If Woodley's complete defeat by Usman was not enough to impress, what followed should have been. His first defense for the title was against Covington, a villainous cartoonist and, because of that, the preparation for the December showdown had all the melodramatic spirit that a fight promotion needs to gain strength. And what a fight it turned out to be. Those who watched the fight did not know this when the fighters entered Round 5, of course, but the judges had the fight scheduled until the four rounds. The fight, the belt and the dominance over a bitter rivalry were in dispute in that final round, and Usman won them all. His TKO with 50 seconds remaining was thrilling.

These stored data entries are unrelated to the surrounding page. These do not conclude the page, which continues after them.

(** * Differences *)

(** Subtraction of words of different widths is that of the operands with zeros on top. *)
Lemma sub_part_words_spec a b cl dl :
  words_ok a -> words_ok b -> let n := (cl + Z.to_nat (Z.abs dl))%nat in
  let la := (cl + Z.to_nat dl)%nat in let lb := (cl + Z.to_nat (- dl))%nat in (la <= length a)%nat -> (lb <= length b)%nat ->
  let '(r, c) := bn_sub_part_words a b cl dl in
  value r - 2 ^ (64 * Z.of_nat n) * c = value (take la a) - value (take lb b) /\ length r = n /\ words_ok r /\ 0 <= c <= 1.
Proof.
  intros Ha Hb n la lb Hla Hlb. unfold bn_sub_part_words.
  pose proof (sub_words_spec (take cl a) (take cl b) ltac:(rewrite !length_take; lia) ltac:(auto with word_db) ltac:(auto with word_db)) as H.
  destruct (bn_sub_words (take cl a) (take cl b)) as [r c]. destruct H as (E & Hl & Hok & Hc). rewrite length_take, Nat.min_l in E, Hl by lia.
  destruct (Z.eqb_spec dl 0) as [-> | Hdl].
  { unfold n, la, lb. change (Z.to_nat (Z.abs 0)) with 0%nat. change (Z.to_nat (- 0)) with 0%nat. change (Z.to_nat 0) with 0%nat. rewrite !Nat.add_0_r. done. }
  set (k := Z.to_nat (Z.abs dl)) in *.
  assert (exists x y, words_ok x /\ words_ok y /\ length x = k /\ length y = k /\
    (if dl <? 0 then sub_words_loop (replicate k 0) (take k (drop cl b)) c else borrow_loop (take k (drop cl a)) c) = sub_each x y c /\
    value (take la a) = value (take cl a) + 2 ^ (64 * Z.of_nat cl) * value x /\ value (take lb b) = value (take cl b) + 2 ^ (64 * Z.of_nat cl) * value y) as (x & y & Hx & Hy & Lx & Ly & -> & Ea & Eb).
  { assert (forall m (l : words), (cl + m <= length l)%nat -> value (take (cl + m) l) = value (take cl l) + 2 ^ (64 * Z.of_nat cl) * value (take m (drop cl l))) as Hsplit.
    { intros m l Hm. replace (take (cl + m) l) with (take cl l ++ take m (drop cl l)) by (by rewrite take_take_drop). rewrite value_app, length_take, Nat.min_l by lia. done. }
    destruct (Z.ltb_spec dl 0).
    - exists (replicate k 0), (take k (drop cl b)). rewrite length_replicate, length_take, length_drop, value_zeros.
      unfold la, lb in *. replace (Z.to_nat dl) with 0%nat in * by lia. replace (Z.to_nat (- dl)) with k in * by lia. rewrite Nat.add_0_r.
      split_and!; [auto with word_db | auto with word_db | done | lia | by apply (sub_words_each k); rewrite length_replicate | lia | by apply Hsplit].
    - exists (take k (drop cl a)), (replicate k 0). rewrite length_replicate, length_take, length_drop, value_zeros.
      unfold la, lb in *. replace (Z.to_nat (- dl)) with 0%nat in * by lia. replace (Z.to_nat dl) with k in * by lia. rewrite Nat.add_0_r.
      split_and!; [auto with word_db | auto with word_db | lia | done | rewrite borrow_loop_each, length_take, length_drop; do 2 f_equal; lia | by apply Hsplit | lia]. }
  pose proof (sub_each_spec x y c ltac:(lia) Hx Hy Hc) as H. destruct (sub_each x y c) as [r' c']. destruct H as (E' & Hl' & Hok' & Hc').
  rewrite Ea, Eb, value_app, Hl, length_app. split_and!; [| lia | by apply words_ok_app | lia | lia].
  unfold n. rewrite pow_words_add. rewrite Lx in E'. set (P := 2 ^ (64 * Z.of_nat cl)) in *.
  replace (value r + P * value r' - P * 2 ^ (64 * Z.of_nat k) * c') with (value r + P * (value r' - 2 ^ (64 * Z.of_nat k) * c')) by ring.
  rewrite E'. lia.
Qed.
Fixpoint bn_mul_part_recursive (fuel : nat) (r a b : words) (n : nat) (tna tnb : Z) (t : words) : option (words * words) :=
  match fuel with
  | O => None
  | S fuel =>
      if negb (is_pow2 n && (0 <=? tna) && (tna <? Z.of_nat n) && (0 <=? tnb) && (tnb <? Z.of_nat n) && (-1 <=? tna - tnb) && (tna - tnb <=? 1)) then None
      else
        let n2 := (2 * n)%nat in
        let tna := Z.to_nat tna in
        let tnb := Z.to_nat tnb in
        if (n <? 8)%nat then
          let r := bn_mul_normal r (take (n + tna) a) (take (n + tnb) b) in
          Some (clear_bytes r (n2 + tna + tnb) (n2 - tna - tnb), t)
        else
          let '(t, neg) := differences a b t n tna tnb in
          '(r, t) ←
            (if (n =? 8)%nat then
               let t := store t n2 (bn_mul_comba8 (ld t 0 n) (ld t n n)) in
               let r := store r 0 (bn_mul_comba8 a b) in
               let r := store r n2 (bn_mul_normal (drop n2 r) (take tna (drop n a)) (take tnb (drop n b))) in
               Some (store r (n2 + tna + tnb) (replicate (n2 - tna - tnb) 0), t)
             else
               '(x, p) ← bn_mul_recursive fuel (ld t n2 n2) (ld t 0 n) (ld t n n) n 0 0 (drop (n2 * 2) t);
               let t := store (store t n2 x) (n2 * 2) p in
               '(r, p) ← bn_mul_recursive fuel r a b n 0 0 (drop (n2 * 2) t);
               let t := store t (n2 * 2) p in
               let r := store r n2 (replicate n2 0) in
               if (tna <? BN_MUL_RECURSIVE_SIZE_NORMAL)%nat && (tnb <? BN_MUL_RECURSIVE_SIZE_NORMAL)%nat then
                 Some (store r n2 (bn_mul_normal (drop n2 r) (take tna (drop n a)) (take tnb (drop n b))), t)
               else
                 '(x, p) ←
                   (call ← halve_loop fuel n tna tnb;
                   match call with
                   | Part i =>
                       bn_mul_part_recursive fuel (drop n2 r) (drop n a) (drop n b) i
                         (Z.of_nat tna - Z.of_nat i) (Z.of_nat tnb - Z.of_nat i) (drop (n2 * 2) t)
                   | Whole i =>
                       bn_mul_recursive fuel (drop n2 r) (drop n a) (drop n b) i
                         (Z.of_nat tna - Z.of_nat i) (Z.of_nat tnb - Z.of_nat i) (drop (n2 * 2) t)
                   end);
                 Some (store r n2 x, store t (n2 * 2) p));
          combine r t n neg
  end.

(** The end of [bn_sqr_recursive], once [r] holds [a0^2] and [a1^2] and [t2,t3] holds [|a0 - a1|^2]. *)
Definition sqr_combine (r t : words) (n : nat) : option (words * words) :=
  let n2 := (2 * n)%nat in
  let '(x, c) := bn_add_words (ld r 0 n2) (ld r n2 n2) in
  let t := store t 0 x in
  let '(x, borrow) := bn_sub_words (ld t 0 n2) (ld t n2 n2) in
  let t := store t n2 x in
  r ← add_middle r t n (u64 (c - borrow));
  Some (r, t).

Fixpoint bn_sqr_recursive (fuel : nat) (r a : words) (n2 : nat) (t : words) : option (words * words) :=
  match fuel with
  | O => None
  | S fuel =>
      if negb (is_pow2 n2) then None
      else if (n2 =? 4)%nat then Some (store r 0 (bn_sqr_comba4 a), t)
      else if (n2 =? 8)%nat then Some (store r 0 (bn_sqr_comba8 a), t)
      else if (n2 <? BN_SQR_RECURSIVE_SIZE_NORMAL)%nat then Some (bn_sqr_normal r (take n2 a) t)
      else
        let n := Nat.div n2 2 in
        let '(x, tmp) := bn_abs_sub_words (take n a) (take n (drop n a)) in
        let t := store (store t n tmp) 0 x in
        '(r, t) ←
          ('(x, p) ← bn_sqr_recursive fuel (ld t n2 n2) (ld t 0 n) n (drop (n2 * 2) t);
           let t := store (store t n2 x) (n2 * 2) p in
           '(r, p) ← bn_sqr_recursive fuel r a n (drop (n2 * 2) t);
           let t := store t (n2 * 2) p in
           '(x, p) ← bn_sqr_recursive fuel (drop n2 r) (drop n a) n (drop (n2 * 2) t);
           Some (store r n2 x, store t (n2 * 2) p));
        sqr_combine r t n
  end.

#[local] Opaque bn_mul_comba4 bn_mul_comba8 bn_sqr_comba4 bn_sqr_comba8.

(** * Carries *)

Lemma pow2_true k : is_pow2 (2 ^ k) = true.
Proof.
  unfold is_pow2. pose proof (Nat.pow_nonzero 2 k ltac:(lia)). apply andb_true_intro. split; [by apply negb_true_iff, Nat.eqb_neq |].
  apply Z.eqb_eq. rewrite Nat2Z.inj_pow, Z.sub_1_r, <- Z.ones_equiv, Z.land_ones by lia. apply Z.mod_same. lia.
Qed.

Lemma propagate_spec r c :
  words_ok r -> fits 64 c -> (r = [] -> c <= 1) ->
  let '(x, c') := propagate r c in
  value x + 2 ^ (64 * Z.of_nat (length r)) * c' = value r + c /\ length x = length r /\ words_ok x /\ 0 <= c' <= 1.
Proof.
  intros Hr. revert c. induction Hr as [| w r [Hw Hw'] Hr IH]; intros c [Hc Hc'] Hn; cbn [propagate value length].
  { rewrite Z.mul_0_r, Z.pow_0_r. specialize (Hn eq_refl). split_and!; (apply Forall_nil_2 || done || lia). }
  set (x := u64 (w + c)). set (c1 := Z.b2z (x <? w)).
  assert (x + 2 ^ 64 * c1 = w + c /\ fits 64 x /\ 0 <= c1 <= 1) as (E & Hx & Hc1).
  { unfold c1, x, wrap, fits. destruct (Z.lt_ge_cases (w + c) (2 ^ 64)).
    - rewrite Z.mod_small by lia. destruct (Z.ltb_spec (w + c) w); cbn [Z.b2z]; lia.
    - replace ((w + c) mod 2 ^ 64) with (w + c - 2 ^ 64) by (apply (Z.mod_unique_pos _ _ 1); lia).
      destruct (Z.ltb_spec (w + c - 2 ^ 64) w); cbn [Z.b2z]; lia. }
  pose proof (IH c1 ltac:(unfold fits; lia) ltac:(lia)) as H. destruct (propagate r c1) as [y c2]. destruct H as (E' & Hl & Hok & Hc2).
  cbn [length value]. rewrite pow_words_S. split_and!; [| lia | by apply words_ok_cons | lia | lia].
  replace (x + 2 ^ 64 * value y + 2 ^ 64 * 2 ^ (64 * Z.of_nat (length r)) * c2) with (x + 2 ^ 64 * (value y + 2 ^ (64 * Z.of_nat (length r)) * c2)) by ring.
  rewrite E'. lia.
Qed.

(** [hi] words of carries that must be zero, when the number fits. *)
Lemma no_carry (R : words) n c v : words_ok R -> length R = n -> 0 <= c -> value R + 2 ^ (64 * Z.of_nat n) * c = v -> v < 2 ^ (64 * Z.of_nat n) -> c = 0.
Proof.
  intros Hok Hl Hc E Hv. pose proof (value_nonneg R Hok). set (P := 2 ^ (64 * Z.of_nat n)) in *.
  destruct (Z.eq_dec c 0); [done |]. assert (0 < P) by (apply Z.pow_pos_nonneg; lia). assert (P * 1 <= P * c) by (apply Z.mul_le_mono_nonneg_l; lia). lia.
Qed.

Lemma add_middle_spec R0 M R3 rest t n c :
  length R0 = n -> length M = (2 * n)%nat -> length R3 = n -> (1 <= n)%nat -> words_ok R0 -> words_ok M -> words_ok R3 ->
  (4 * n <= length t)%nat -> words_ok (ld t (2 * n) (2 * n)) -> 0 <= c <= 2 ->
  let v := value (R0 ++ M ++ R3) + 2 ^ (64 * Z.of_nat n) * (value (ld t (2 * n) (2 * n)) + 2 ^ (64 * Z.of_nat (2 * n)) * c) in
  v < 2 ^ (64 * Z.of_nat (4 * n)) ->
  exists R, add_middle (R0 ++ M ++ R3 ++ rest) t n c = Some (R ++ rest) /\ length R = (4 * n)%nat /\ words_ok R /\ value R = v.
Proof.
  intros L0 LM L3 Hn H0 HM H3 Lt HT Hc v Hv. unfold add_middle. cbv zeta. rewrite (ld_mid R0 M) by lia.
  set (T := ld t (2 * n) (2 * n)) in *. assert (length T = 2 * n)%nat as LT by (apply length_ld; lia).
  pose proof (add_words_spec M T ltac:(lia) HM HT) as H. destruct (bn_add_words M T) as [x carry]. destruct H as (E & Lx & Hx & Hcarry).
  rewrite (store_mid R0 M x) by lia. rewrite (app_assoc R0 x). rewrite (ld_mid (R0 ++ x) R3) by (rewrite ?length_app; lia).
  unfold wrap. rewrite Z.mod_small by lia.
  pose proof (propagate_spec R3 (c + carry) H3 ltac:(unfold fits; lia) ltac:(intros ->; cbn in L3; lia)) as H.
  destruct (propagate R3 (c + carry)) as [y c']. destruct H as (E' & Ly & Hy & Hc').
  rewrite (store_mid (R0 ++ x) R3 y) by (rewrite ?length_app; lia).
  assert (length ((R0 ++ x) ++ y) = (4 * n)%nat) as LR by (rewrite !length_app; lia).
  assert (words_ok ((R0 ++ x) ++ y)) as HR by (rewrite !words_ok_app; done).
  assert (value ((R0 ++ x) ++ y) + 2 ^ (64 * Z.of_nat (4 * n)) * c' = v) as EV.
  { unfold v. rewrite !value_app, length_app, Lx, LM, L0, (pow_words_add n (2 * n)). rewrite L3 in E'. rewrite LM in E.
    replace (4 * n)%nat with (n + 2 * n + n)%nat by lia. rewrite (pow_words_add (n + 2 * n) n), (pow_words_add n (2 * n)). set (W := 2 ^ (64 * Z.of_nat n)) in *. set (W2 := 2 ^ (64 * Z.of_nat (2 * n))) in *.
    replace (value R0 + W * value x + W * W2 * value y + W * W2 * W * c') with (value R0 + W * value x + W * W2 * (value y + W * c')) by ring.
    rewrite E'. replace (value x) with (value M + value T - W2 * carry) by lia. ring. }
  assert (c' = 0) as -> by (apply (no_carry _ _ c' v HR LR); [lia | done | done]). cbn [Z.eqb].
  exists ((R0 ++ x) ++ y). rewrite <- !app_assoc in *. split_and!; [done | done | done | lia].
Qed.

But even in the face of such a decisive ending under the brightest spotlight the UFC can offer, any praise that was coming on Usman's path was drowned out by Covington's incessant drone, making excuses. The challenger had fought a tremendous fight, and being caught late and knocked out in the final minute did not lessen that. But Covington playing everything from "the judge tricked me" to "the dog ate my homework" did not cover him with glory. But it distracted Usman's glory.
It's time to turn the narrative around. On Sunday, Usman showed why he is at the top of the welterweight mountain and why it will take a demanding climb to bring him down. He acknowledges that there are many fighters eager to take the shot, and he thanks. After taking down the "BMF", Usman did not say a word about money fights. He kept his focus on the 170 pounds below.
"All these guys are getting ready for a guy," he said, "and this is me, at the top of the mountain."
It's time to recognize – and even celebrate – what we have at Kamaru Usman. No excuses.